Just four points of location data from one's cellphone is enough to uniquely identify the person about 95 percent of the time, new research suggests.
Sifting through 15 months of anonymous location data from 1.5 million cellphone users, researchers found that just four points of data could uniquely identify 95 percent of the cellphone users.
"That data that has no name, email or phone number associated with it can still be personal data," said study co-author Yves-Alexandre de Montjoye, a computational social scientist at MIT's Media Lab.
The findings suggest that anonymous location data isn't truly anonymous, and that app makers and legislators may need to reconsider how they treat mobile location data.
As people go about their daily lives, their smartphones ping cell towers in the area, creating a map of their rough location throughout the day. With smartphones becoming increasingly popular, more phones have apps and many apps also store this location data.
While privacy advocates argue location information is private, courts have ruled that people don't have a reasonable expectation of privacy in public — when they are traveling out into communal spaces. As a result, police don't need a warrant to track cellphones' wireless location signals.
To see just how unique location data was, de Montjoye and his colleagues collected 15 months of time and location data from cellphone companies' 1.5 million anonymous users in an unnamed European country. Then they selected a few location and time points at random from the dataset and determined how many other people in the dataset shared those same points. About 95 percent of the time, just four location data points could uniquely identify one user.
Whereas the researchers relied on data without a person's name, which is still anonymous, in theory linking these four data points to a cellphone user's name would just require a little legwork; for instance, anyone interested could link anonymous location data with someone's location listed in a Twitter feed, which usually gives an actual name.

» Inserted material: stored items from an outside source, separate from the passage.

(** * Mock-up compositing pipeline: a shallow embedding and its properties

    The development follows the JavaScript sources of the mock-up feature:

    - [src/mockup-feature/src/App.jsx]: the drag / resize handlers
      ([handleMouseDown], [handleMouseMove], [handleMouseUp]) and the
      caller of the depth provider ([initializeMockupProcessing]); the
      handlers as the JSX binds them, [handleDesignChange],
      [containerDimensions], and the rectangles of [updateOverlayCanvas],
      [renderFallbackCanvas] and [updateMockupRender];
    - [src/mockup-feature/src/utils/depthEstimation.js]: [getDepthMap],
      [getDepthMapFAL], [createFallbackDepthMap], [processDepthMap];
    - [src/mockup-feature/src/utils/pixiRenderer.js]: the fragment shader of
      [FabricWrapFilter], [MockupRenderer.generateResults],
      [captureFrame], and (appended to the same file)
      [buildLightingMasksSimple]; the sprite placement of [initialize],
      [setDisplacementStrength], [renderDesignAtPosition], [destroy],
      [convertSvgToBitmap], [renderWithCanvas2D], and [buildLightingMasks]
      with [rgbToLab].

    Modelling conventions.

    - A JavaScript [Number] (and a GLSL [float]) is an exact rational [Q]:
      IEEE rounding is not modelled.  Decimal literals denote their decimal
      value ([0.299] is [299/1000]).  The depth normalisation is also
      written on binary64 numbers ([Float64]) and stores the same bytes as
      the exact one on every input; elsewhere a byte computed exactly can
      differ from the engine's by one where the exact value is a tie.
    - A [Uint8ClampedArray] is a [list Z] of bytes; a store converts the
      number with [toUint8Clamped] (round to nearest, ties to even, clamp
      to 0..255).  Reads are stdpp's [l !! i], stores [<[i:=v]> l]; an
      out-of-range store to a typed array is ignored, as stdpp's insert.
    - [async] functions that can reject are functions into [Completion]
      (a resolved value or a thrown error); what the browser, the network
      and the GPU answer is a parameter of the section. *)

From Stdlib Require Import ZArith QArith Qminmax Qround Qabs Lia Lqa Bool.
From Stdlib Require Import Floats Uint63.
From Stdlib Require Import String Ascii DecimalString.
From stdpp Require Import base list strings.

Local Open Scope Q_scope.

(* ================================================================== *)
(** * JavaScript numbers *)
(* ================================================================== *)

Module Js.

(** [Math.max(a, b)] and [Math.min(a, b)] on finite numbers. *)
Definition Math_max (a b : Q) : Q := Qmax a b.
Definition Math_min (a b : Q) : Q := Qmin a b.

(** Conversion on a store into a [Uint8ClampedArray]: round to the
    nearest integer, ties to the even one, then clamp to 0..255. *)
Definition roundHalfEven (v : Q) : Z :=
  let f := Qfloor v in
  match Qcompare (v - inject_Z f) (1 # 2) with
  | Lt => f
  | Gt => (f + 1)%Z
  | Eq => if Z.even f then f else (f + 1)%Z
  end.

Definition toUint8Clamped (v : Q) : Z :=
  Z.max 0 (Z.min 255 (roundHalfEven v)).

(** A byte of an [ImageData] buffer. *)
Definition isByte (b : Z) : Prop := (0 <= b <= 255)%Z.

End Js.

(* ================================================================== *)
(** * App.jsx: the drag / resize state machine *)
(* ================================================================== *)

Module Interaction.
Import Js.

(** [designPosition = { x, y }], [dragOffset = { x, y }]. *)
Record Position := { x : Q; y : Q }.
(** [designSize = { width, height }]. *)
Record Size := { width : Q; height : Q }.

(** The React state the handlers read and set. *)
Record State := {
  designPosition : Position;
  designSize : Size;
  isDragging : bool;
  isResizing : bool;
  dragOffset : Position
}.

(** [containerRef.current]: its bounding rectangle's corner and its
    offset size. *)
Record Container := {
  left : Q;
  top : Q;
  offsetWidth : Q;
  offsetHeight : Q
}.

Record MouseEvent := { clientX : Q; clientY : Q }.

(** State after a design upload: position (50, 50), size 200 x 200,
    no interaction in progress. *)
Definition initialState : State :=
  {| designPosition := {| x := 50; y := 50 |};
     designSize := {| width := 200; height := 200 |};
     isDragging := false;
     isResizing := false;
     dragOffset := {| x := 0; y := 0 |} |}.

Definition handleSize : Q := 20.

Definition inRange (lo v hi : Q) : bool := Qle_bool lo v && Qle_bool v hi.

(** [handleMouseDown]: the resize handle is tested first, then the
    placement rectangle. *)
Definition handleMouseDown (st : State) (container : Container)
    (event : MouseEvent) : State :=
  let mx := clientX event - left container in
  let my := clientY event - top container in
  let pos := designPosition st in
  let size := designSize st in
  let resizeX := x pos + width size - handleSize in
  let resizeY := y pos + height size - handleSize in
  if inRange resizeX mx (resizeX + handleSize)
     && inRange resizeY my (resizeY + handleSize)
  then {| designPosition := pos; designSize := size;
          isDragging := isDragging st; isResizing := true;
          dragOffset := dragOffset st |}
  else if inRange (x pos) mx (x pos + width size)
          && inRange (y pos) my (y pos + height size)
  then {| designPosition := pos; designSize := size;
          isDragging := true; isResizing := isResizing st;
          dragOffset := {| x := mx - x pos; y := my - y pos |} |}
  else st.

(** [handleMouseMove]. *)
Definition handleMouseMove (st : State) (container : Container)
    (event : MouseEvent) : State :=
  if negb (isDragging st) && negb (isResizing st) then st
  else
    let mx := clientX event - left container in
    let my := clientY event - top container in
    if isDragging st then
      let newX :=
        Math_max 0 (Math_min (mx - x (dragOffset st))
                             (offsetWidth container - width (designSize st))) in
      let newY :=
        Math_max 0 (Math_min (my - y (dragOffset st))
                             (offsetHeight container - height (designSize st))) in
      {| designPosition := {| x := newX; y := newY |};
         designSize := designSize st;
         isDragging := isDragging st; isResizing := isResizing st;
         dragOffset := dragOffset st |}
    else if isResizing st then
      let newWidth := Math_max 50 (mx - x (designPosition st)) in
      let newHeight := Math_max 50 (my - y (designPosition st)) in
      let constrainedWidth :=
        Math_min newWidth (offsetWidth container - x (designPosition st)) in
      let constrainedHeight :=
        Math_min newHeight (offsetHeight container - y (designPosition st)) in
      {| designPosition := designPosition st;
         designSize := {| width := constrainedWidth;
                          height := constrainedHeight |};
         isDragging := isDragging st; isResizing := isResizing st;
         dragOffset := dragOffset st |}
    else st.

Even when the researchers aggregated data from 15 cellphone towers — meaning a much lower spatial resolution — from a 15-hour window, they could still uniquely identify about half the users with several data points.
Right to privacy?
The findings suggest that app developers are downloading user data — sometimes to provide useful services, and sometimes by accident— that is inherently private. As such, that data needs more legal oversight, said Hanni Fakhoury, a staff attorney at the Electronic Frontier Foundation, an advocacy group that aims to protect people's digital privacy rights.
"Legislators need to step up and say, 'Look, a company that wants to track a person's location, you need to tell your customer what it is exactly you're doing,'" Fakhoury told LiveScience. "There needs to be some punishment or penalty for taking more than you're supposed to take."
The government should also rethink its laws about the privacy of location data, Fakhoury said.
One solution would be for app developers to store processed information, rather than raw location data, de Montjoye said. For instance, a music app that automatically selects a playlist doesn't need to know a user is in Spokane, Wash., but may need a "personalized music genome," or know the user listens while running and so needs the best workout music.